Eines vorweg: Mit einer Redaktionskollegin ein Interview zu führen, ist seltsam. Umso mehr, wenn sie ein derart atemberaubendes Buch geschrieben hat. Wie Silvia Tschui. «Der Wod» ist eine Familiensaga, die sich wie ein verworrenes Netz von Nordostdeutschland in die Schweiz spannt. Es geht um Nazis, Freimaurer, Uhrmacher und Menschen mit unsichtbaren Verletzungen. Das Buch ist ein Wirbelsturm – es reisst einen fort und lässt einen verhuddlet zurück. Aber man soll ja kritisch sein als Journalist, auch wenn es die Kollegin betrifft. Mitten in diese Gedanken und in die aufkommende Beklommenheit ruft Silvia Tschui zehn Minuten vor dem vereinbarten Telefongespräch an.
Silvia Tschui: Ich bin bereit.
Okay, ich eigentlich nicht. Ist das deine Art, Interviewer aus dem Konzept zu bringen?
Komm, tu nicht so. Soll ich später anrufen?
Nein, fangen wir an. Ich wollte dir als Erstes danken.
Wofür?
Ich habe jetzt das Gefühl, dass ich weiss, wie sich eine Geburt anfühlt.
Im Ernst?
Du schreibst: «Die Lilli zerreisst es, es sprengt ihr das Rückenmark, ein Universum aus Schmerz.» Von dieser Szene habe ich mich lange nicht erholt.
Jö, du Schneeflöckli! Nein, das ist jetzt vielleicht unpoetisch – und ich will auch nicht in die Details gehen, aber etwa so fühlte sich die Geburt meines Sohnes an. Und ich hatte eine PDA!
Würdest du widersprechen, wenn ich sagen würde, die Beschreibung von Schmerz, Gewalt und Wut sei deine ganz grossen Stärke?
(Lacht.) Das ist meine einzige Stärke?
In deinem ersten Buch «Jakob’s Ross» kommen drastische Gewaltszenen vor, und auch deine besten journalistischen Texte entstehen aus Wut. Du hast im SonntagsBlick Magazin fünf Seiten über Pieps-Geräusche geschrieben, die dich in den Wahnsinn treiben.
Also, was stimmt: Empathie- und Rücksichtslosigkeit machen mich übergebührlich wütend. Nur schon Littering. Warum schafft man es hierzulande nicht, wie in Singapur, drakonische Geldstrafen für Abfallgrüsel zu verteilen? Ich bin ja eigentlich ziemlich weit aussen links, aber ich bin auch ganz dafür, dass sich die Menschen gopfertelli benehmen sollen. Aber Wut überdeckt ja eigentlich nur Trauer.
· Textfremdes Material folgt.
(** C38: the presses that the input engine makes up for a character or a key can be typed.
    For every character, key and modifier state, each key that is pressed was up, each
    one that is let go was down, every event carries the flags of exactly the modifiers
    that are down after it, and at the end every key is up again. *)
Theorem wrapped_keys_can_be_typed `{Keyboard} (wch : wchar) (vkey m : Z) :
  vkey ∉ [VK_SHIFT; VK_MENU; VK_CONTROL] →
  typed (_GenerateWrappedSequence wch vkey m []) no_key = Some no_key.
Proof.
  rewrite !not_elem_of_cons. intros (H1 & H2 & H3 & _). pose proof (land_flags m) as Hm.
  assert (∀ h d sc, hold (mkKeyEvent d 1 vkey sc wch m) h
    = if Bool.eqb (h_other h) d then None else Some (mkHeld (h_shift h) (h_alt h) (h_ctrl h) d)) as Hkey.
  { intros h d sc. unfold hold. cbn [_virtualKeyCode _keyDown]. by rewrite !(proj2 (Z.eqb_neq _ _)) by done. }
  assert (∀ d sc h, shows (mkKeyEvent d 1 vkey sc wch m) h = (left_modifiers (IsFlagSet m SHIFT_PRESSED)
    (IsFlagSet m LEFT_ALT_PRESSED) (IsFlagSet m LEFT_CTRL_PRESSED) =? left_modifiers (h_shift h) (h_alt h) (h_ctrl h))) as Hshow.
  { intros. unfold shows. cbn [_activeModifierKeys]. by rewrite Hm. }
  unfold _GenerateWrappedSequence, _GetSingleKeypress, SetKeyDown.
  destruct (IsFlagSet m SHIFT_PRESSED), (IsFlagSet m LEFT_ALT_PRESSED), (IsFlagSet m LEFT_CTRL_PRESSED);
    cbn [app _keyDown _repeatCount _virtualKeyCode _virtualScanCode _charData _activeModifierKeys];
    repeat (erewrite typed_cons;
      [|first [rewrite Hkey; reflexivity|reflexivity]|first [rewrite Hshow; reflexivity|reflexivity]]); done.
Qed.
(* ===== verification/InputRecorder.v ===== *)
(** A keyboard and a dispatch that writes down its calls: the theorems on the input side
    are evaluated on them. *)

From stdpp Require Import strings.
From S2P Require Import Prelude DispatchTypes StateMachine StateMachineFacts ParserCsi ParserInput OutputEngine TextColor TextAttribute SgrStack Sgr Viewport InputEvent AdaptDispatch AdaptFacts AdaptConsole InputEngine InputFacts TerminalInput InputRoundTrip MouseRoundTrip.
Import AsciiChars.

Module InputRecorder.

(** Letters, digits, [/], [?] and [Ctrl+@] of the US layout. *)
#[export] Instance us_keyboard : Keyboard :=
  {| VkKeyScanW c :=
       if (0x61 <=? c) && (c <=? 0x7A) then c - 0x20
       else if (0x41 <=? c) && (c <=? 0x5A) then c + 0x100
       else if (0x30 <=? c) && (c <=? 0x39) then c
       else if c =? 0x2F then 0xBF
       else if c =? 0x3F then 0x1BF
       else if c =? 0 then 0x332
       else -1;
     MapVirtualKey_VSC k := Z.land k 0xFF;
     MapVirtualKey_CHAR k := if (0x30 <=? k) && (k <=? 0x5A) then k else 0 |}.

#[export] Instance us_keyboard_laws : KeyboardLaws.
Proof.
  constructor. intros k. cbn. change 255 with (Z.ones 8). rewrite Z.land_ones by lia.
  pose proof (Z.mod_pos_bound k (2 ^ 8)). lia.
Qed.

Definition Calls := list InteractCall.

#[export] Instance calls_dispatch : IInteractDispatch Calls :=
  {| interact c d := Ok true (d ++ [c]); IsVtInputEnabled d := Ok false d |}.
#[export] Instance calls_clock : SteadyClock Calls := λ d, Z.of_nat (length d).

Definition machine : StateMachine (InputStateMachineEngine Calls) Empty_set :=
  StateMachine_init (InputEngine_init [] false 500).

(** The calls that a list of strings leads to. *)
Definition calls_of (strings : list wstring) : option Calls :=
  match ProcessStrings strings machine with
  | Ok _ s => Some (_pDispatch (_engine s))
  | Throw _ _ => None
  end.
End InputRecorder.

Import InputRecorder PlainConsole.

#[local] Instance page_clock : SteadyClock Page := λ _, 0.

Lemma input_never_fails_witness :
  ∃ s', ProcessStrings [[ESC; 0x5B]; wstr "ab"; [ESC; 0x5B] ++ wstr "<0;99999;1M"; [0x9B]]
          (StateMachine_init (InputEngine_init (page 10 106) true 500)) = Ok tt s'
    ∧ sm_wf s' ∧ con_ok (_pDispatch (_engine s')) ∧ _state s' = Ground.
Proof.
  apply input_never_fails; [apply (bool_decide_unpack _); vm_compute; exact I..|apply page_is_ok; lia].
Defined.

(** Ctrl+Shift+A, as the terminal of an application in win32 input mode sends it. *)
Definition some_key : KeyEvent := mkKeyEvent true 1 0x41 30 1 0x18.

Lemma win32_key_round_trip_witness :
  ∃ text t' s', HandleKey (Some (Key some_key)) (ChangeWin32InputMode true TerminalInput_init) = (t', true)
    ∧ _written t' = [char_key <$> text] ∧ ProcessString text machine = Ok tt s' ∧ at_rest s'
    ∧ _engine s' = set_dispatch [WriteCtrlKey some_key] (_engine machine).
Proof.
  apply (win32_key_round_trip some_key (ChangeWin32InputMode true TerminalInput_init) machine true [WriteCtrlKey some_key] false);
    [|reflexivity|reflexivity|by repeat split|by exists false|reflexivity].
  apply (bool_decide_unpack _). vm_compute. exact I.
Defined.

(** Ctrl+F5. *)
Lemma function_key_round_trip_witness :
  let k := mkKeyEvent true 1 VK_F5 63 0 RIGHT_CTRL_PRESSED in
  ∃ text m t', HandleKey (Some (Key k)) TerminalInput_init = (t', true) ∧ _written t' = [char_key <$> text]
    ∧ ClearFlag m ENHANCED_KEY = left_modifiers (IsShiftPressed k) (IsAltPressed k) (IsCtrlPressed k)
    ∧ ∀ r d, interact (WriteInput (Key <$> _GenerateWrappedSequence (u16 (MapVirtualKey_CHAR (_virtualKeyCode k)))
                                      (_virtualKeyCode k) m [])) (_pDispatch (_engine machine)) = Ok r d →
      ∃ s', ProcessString text machine = Ok tt s' ∧ at_rest s' ∧ _engine s' = set_dispatch d (_engine machine).
Proof.
  apply (function_key_round_trip (mkKeyEvent true 1 VK_F5 63 0 RIGHT_CTRL_PRESSED) TerminalInput_init machine);
    [|reflexivity|reflexivity|reflexivity|discriminate|reflexivity|reflexivity|by repeat split|by exists false|reflexivity].
  apply (bool_decide_unpack _). vm_compute. exact I.
Defined.

Lemma wrapped_keys_can_be_typed_witness :
  typed (_GenerateWrappedSequence 0x41 0x41 (Z.lor SHIFT_PRESSED LEFT_CTRL_PRESSED) []) no_key = Some no_key.
Proof.
  apply (wrapped_keys_can_be_typed 0x41 0x41 (Z.lor SHIFT_PRESSED LEFT_CTRL_PRESSED)).
  apply (bool_decide_unpack _). vm_compute. exact I.
Defined.

(** A drag with the right button and Alt. *)
Definition sgr_tracking : TerminalInput :=
  set_mouse (SetSGRExtendedMode true (EnableButtonEventTracking true MouseInputState_init)) TerminalInput_init.

Lemma sgr_mouse_round_trip_witness :
  ∃ text t', HandleMouse (mkCOORD 79 24) WM_MOUSEMOVE LEFT_ALT_PRESSED 0 (mkMouseButtonState false false true) sgr_tracking = (t', true)
    ∧ _written t' = [char_key <$> text]
    ∧ ∀ r d, interact (WriteInput [Mouse (mkMouseEvent (mkCOORD 79 24) RIGHTMOST_BUTTON_PRESSED LEFT_ALT_PRESSED MOUSE_MOVED)])
               (_pDispatch (_engine machine)) = Ok r d →
      ∃ s', ProcessString text machine = Ok tt s' ∧ at_rest s'
        ∧ _pDispatch (_engine s') = d ∧ _mouseButtonState (_engine s') = RIGHTMOST_BUTTON_PRESSED.
Proof.
  apply (sgr_mouse_round_trip (mkCOORD 79 24) WM_MOUSEMOVE LEFT_ALT_PRESSED 0 (mkMouseButtonState false false true) sgr_tracking machine);
    [reflexivity|discriminate|reflexivity|reflexivity|cbn; lia|lia|discriminate|cbn; lia|cbn; lia|by repeat split|by exists false].
Defined.

(** ** What does not arrive *)

(** A number above 32767 is cut off: in win32 input mode a Hangul syllable arrives as
    another character. *)
Lemma win32_large_character_lost :
  let k := mkKeyEvent true 1 0 0 0xAC00 0 in
  calls_of [_GenerateWin32KeySequence k] = Some [WriteCtrlKey (SetCharData 0x7FFF k)].
Proof. vm_compute. reflexivity. Qed.

(** A second leading surrogate makes the first one go out as a decimal number. *)
Lemma leading_surrogate_printed_as_number :
  let key c := Some (Key (mkKeyEvent true 1 0 0 c 0)) in
  let t := (HandleKey (key 0xD83D) TerminalInput_init).1 in
  _written (HandleKey (key 0xD83D) t).1 = [char_key <$> wstr "55357"].
Proof. vm_compute. reflexivity. Qed.

(** F1 without modifiers, as a control sequence, is marked as an enhanced key. *)
Lemma function_key_marked_enhanced :
  _GetCursorKeysModifierState [VTParameter_of 1; VTParameter_of 1] CSI_F1 = ENHANCED_KEY.
Proof. vm_compute. reflexivity. Qed.

(** A character that the layout does not have still makes a key press. *)
Lemma missing_character_makes_key : _GenerateKeyFromChar 0x4E2D = Some (0xFF, Z.lor SHIFT_PRESSED (Z.lor LEFT_CTRL_PRESSED LEFT_ALT_PRESSED)).
Proof. vm_compute. reflexivity. Qed.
Was macht dich denn traurig?
Der Zustand dieser Welt, in der ich meinen Sohn grossziehe. Es gibt so viele Ungerechtigkeiten, dass ich manchmal schier daran verzweifle. Alles in dieser Welt scheint auf Verdrängung und Kosten anderer zu gehen. Leider ist das allertiefst in allem Leben drin: Schon eine Amöbe hat bessere Überlebenschancen, wenn sie eine andere verdrängen kann. Leben geht also rein biologisch schon auf Kosten eines anderen Lebens. Wenn jemand ein solches System erfunden hätte, müsste dieser Jemand vor Gericht stehen.
Herrgott, Silvia, jetzt müssen wir schleunigst die Kurve kriegen …
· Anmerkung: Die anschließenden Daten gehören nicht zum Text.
(** The calls that end the process: a tab stop is set or cleared, or looked for, right
    of the columns that have stops; cells move out of the range of a [SHORT], or are
    inserted just right of a full line; the path of a working directory is empty. *)
Definition fatal (k : DispatchCall) (d : TerminalDispatch) : Prop :=
  match k with
  | HorizontalTabSet => stop_columns d <= td_column d
  | TabClear t => t = 0 ∧ stop_columns d <= td_column d
  | BackwardsTab _ => stop_columns d < td_column d
  | OutputEngine.InsertCharacter n => insert_fatal n (_terminalApi d)
  | DeleteCharacter n => delete_fatal n (_terminalApi d)
  | DoConEmuAction string => ∃ part0 rest, SplitString string 59 = part0 :: [] :: rest ∧ StringToUint part0 = Some 9
  | _ => False
  end.

Lemma td_safe_then {A} (m : prog TerminalCore A) : safe m → td_safe (_ ← on_api m; mret true).
Proof. auto with core. Qed.

Lemma td_safe_move (f : COORD → Z → COORD) n :
  td_safe (try_log (p ← api_cursor; n ← lift (gsl_narrow n); on_api (Terminal_SetCursorPosition (X (f p n)) (Y (f p n))))).
Proof.
  intros d Hd. apply wp_try_log. unfold api_cursor. repeat wpx_step. unfold gsl_narrow. case_match; [|by apply wpx_throw].
  apply wpx_wp. eapply lift_ok; [done|]. apply wpx_wp, wp_on_api. by apply safe_position.
Qed.

Lemma td_safe_position line column : td_safe (TD_CursorPosition line column).
Proof. unfold TD_CursorPosition. repeat case_match; auto with core. Qed.

Lemma td_safe_modes param b : td_safe (TD_ModeParamsHelper param b).
Proof.
  unfold TD_ModeParamsHelper, switch. cbn [fold_right].
  repeat match goal with |- td_safe (if ?x then _ else _) => destruct x end; try (apply td_safe_then, safe_input);
    unfold TD_SetScreenMode, TD_CursorVisibility, TD_EnableCursorBlinking, TD_EnableXtermBracketedPasteMode; auto with core.
  - apply td_safe_api, core_safe_bind; [plain_change|auto with core].
  - apply td_safe_then, core_safe_bind; [plain_change|auto with core].
Qed.

Lemma td_safe_soft : td_safe TD_SoftReset.
Proof.
  unfold TD_SoftReset, TD_CursorVisibility. pose proof td_safe_graphics.
  assert (∀ b, td_safe (TD_SetKeypadMode b)) by (intros; apply td_safe_then, safe_input).
  assert (∀ b, td_safe (TD_SetCursorKeysMode b)) by (intros; apply td_safe_then, safe_input). auto 9 with core.
Qed.
(** The constructor of [VtEngine], and that of [XtermEngine] after it. *)
Definition VtEngine_init (initialViewport : Viewport) : exn + VtEngine :=
  map ← bitmap_init (mkSize (Width initialViewport) (Height initialViewport)) false;
  mret (mkVtEngine [] (TextAttribute_of_rgb INVALID_COLOR INVALID_COLOR) initialViewport map (mkCOORD 0 0) (mkPoint 0 0)
          false false false false true 0 false true false false INVALID_COORDS false false false None false false None
          false [] false false false true [] 0%nat).

Definition XtermEngine_init (initialViewport : Viewport) (fUseAsciiOnly : bool) : exn + VtEngine :=
  r ← VtEngine_init initialViewport;
  mret (set_lastText INVALID_COORDS
          (set_nextCursorIsVisible true (set_lastCursorIsVisible false
             (set_needToDisableCursor false (set_fUseAsciiOnly fUseAsciiOnly r))))).

Definition Xterm256Engine_init (initialViewport : Viewport) : exn + VtEngine := XtermEngine_init initialViewport false.

(** ** The text *)

Definition _Write (str : list Z) : R unit := modify (λ r, set_buffer (_buffer r ++ str) r).

Definition esc (s : string) : list Z := 0x1B :: wstr s.

Section system.
Context `{VtSystem}.

Definition _Flush : R unit :=
  r ← gets id;
  if _pipeBroken r then mret tt
  else
    modify (λ r, set_buffer [] (set_written (written r ++ [_buffer r]) r));;
    if WriteFile (length (written r)) then mret tt
    else
      modify (set_pipeBroken true);;
      when (_terminalOwner r) (modify (λ r, set_closed (S (closed r)) r));;
      throw Win32Error.

Definition WriteTerminalUtf8 (str : list Z) : R unit := _Write str.

(** [til::u16u8] *)
Definition u16u8 (str : wstring) : R (list Z) :=
  match Utf8.u16u8 WideCharToMultiByte str with
  | (Utf8.S_OK, out) | (Utf8.S_FALSE, out) => mret out
  | (Utf8.E_ABORT, _) => throw EAbort
  | (Utf8.E_UNEXPECTED, _) => throw EUnexpected
  end.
(lacht) … sonst wird das ein sehr depressives Gespräch!
Dein neuer Roman ist ein Familienepos, der sich über mehrere Jahrzehnte von Norddeutschland in die Schweiz spannt. Wann wusstest du, dass du ihn schreiben musst?
Als ich das Bild von diesem ertrunkenen, an den Strand gespülten Flüchtlingskind sah.
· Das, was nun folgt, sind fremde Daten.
(** *** The start of a frame *)

Lemma runs_ok w h b : 0 <= w < 2 ^ 63 → 0 <= h < 2 ^ 63 → w * h < 2 ^ 63 → bm_ok w h b →
  ∃ rs b', Bitmap.runs b = inr (rs, b') ∧ bm_ok w h b' ∧ Forall (inside w h) rs ∧ Bitmap._bits b' = Bitmap._bits b
    ∧ (Bitmap.one b = true → rs ≠ []).
Proof.
  intros Hw Hh Ha Hb. destruct (iterate_ok _ _ Hw Hh Ha b Hb) as (rs & Hit & Hrs & Hsorted & Hcell).
  exists rs, (Bitmap.mkBitmap (Bitmap._sz b) (Bitmap._rc b) (Bitmap._bits b) (Some rs)). split_and!.
  - unfold Bitmap.runs. destruct (Bitmap._runs b) as [rs'|] eqn:E; [|by rewrite Hit].
    rewrite (ok_runs _ _ _ Hb rs' E) in Hit. injection Hit as ->. destruct b; cbn in *. by subst.
  - destruct Hb as [? ? ? ?]. split; try done. intros rs0 E. cbn in E. injection E as <-. exact Hit.
  - by eapply maximal_inside.
  - done.
  - intros Hone ->. apply Nat.eqb_eq in Hone.
    destruct (filter (λ x, x = true) (Bitmap._bits b)) as [|v l] eqn:Ef; [done|].
    assert (v ∈ filter (λ x, x = true) (Bitmap._bits b)) as Hv by (rewrite Ef; by left).
    apply list_elem_of_filter in Hv as [-> Hv]. apply list_elem_of_lookup in Hv as [i Hi].
    pose proof (lookup_lt_Some _ _ _ Hi) as Hlt. pose proof (ok_len _ _ _ Hb) as Hlen.
    pose proof (cell_of_index w h Hh (Bitmap._bits b) (Z.of_nat i) ltac:(lia)) as Hc. rewrite Hcell in Hc. cbn in Hc.
    unfold Bitmap.bit_at in Hc. by rewrite Nat2Z.id, Hi in Hc.
Qed.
Alan Kurdi. Darf ich fragen, wieso?
Mein Sohn Max war damals im selben Alter wie Alan. Ich konnte nicht aufhören, mir vorzustellen, was das mit mir anrichten würde, wenn ich mein Kind auf der Flucht nicht davor schützen könnte, jämmerlich zu ertrinken. Plötzlich wurde mir klar, dass wir in Europa nur zwei, drei Generationen zurück müssen – und wir finden dieselben Schicksale, dieselben durch Flucht, Vertreibung und Tod verursachten Wunden, die sich über Generationen weitergeben.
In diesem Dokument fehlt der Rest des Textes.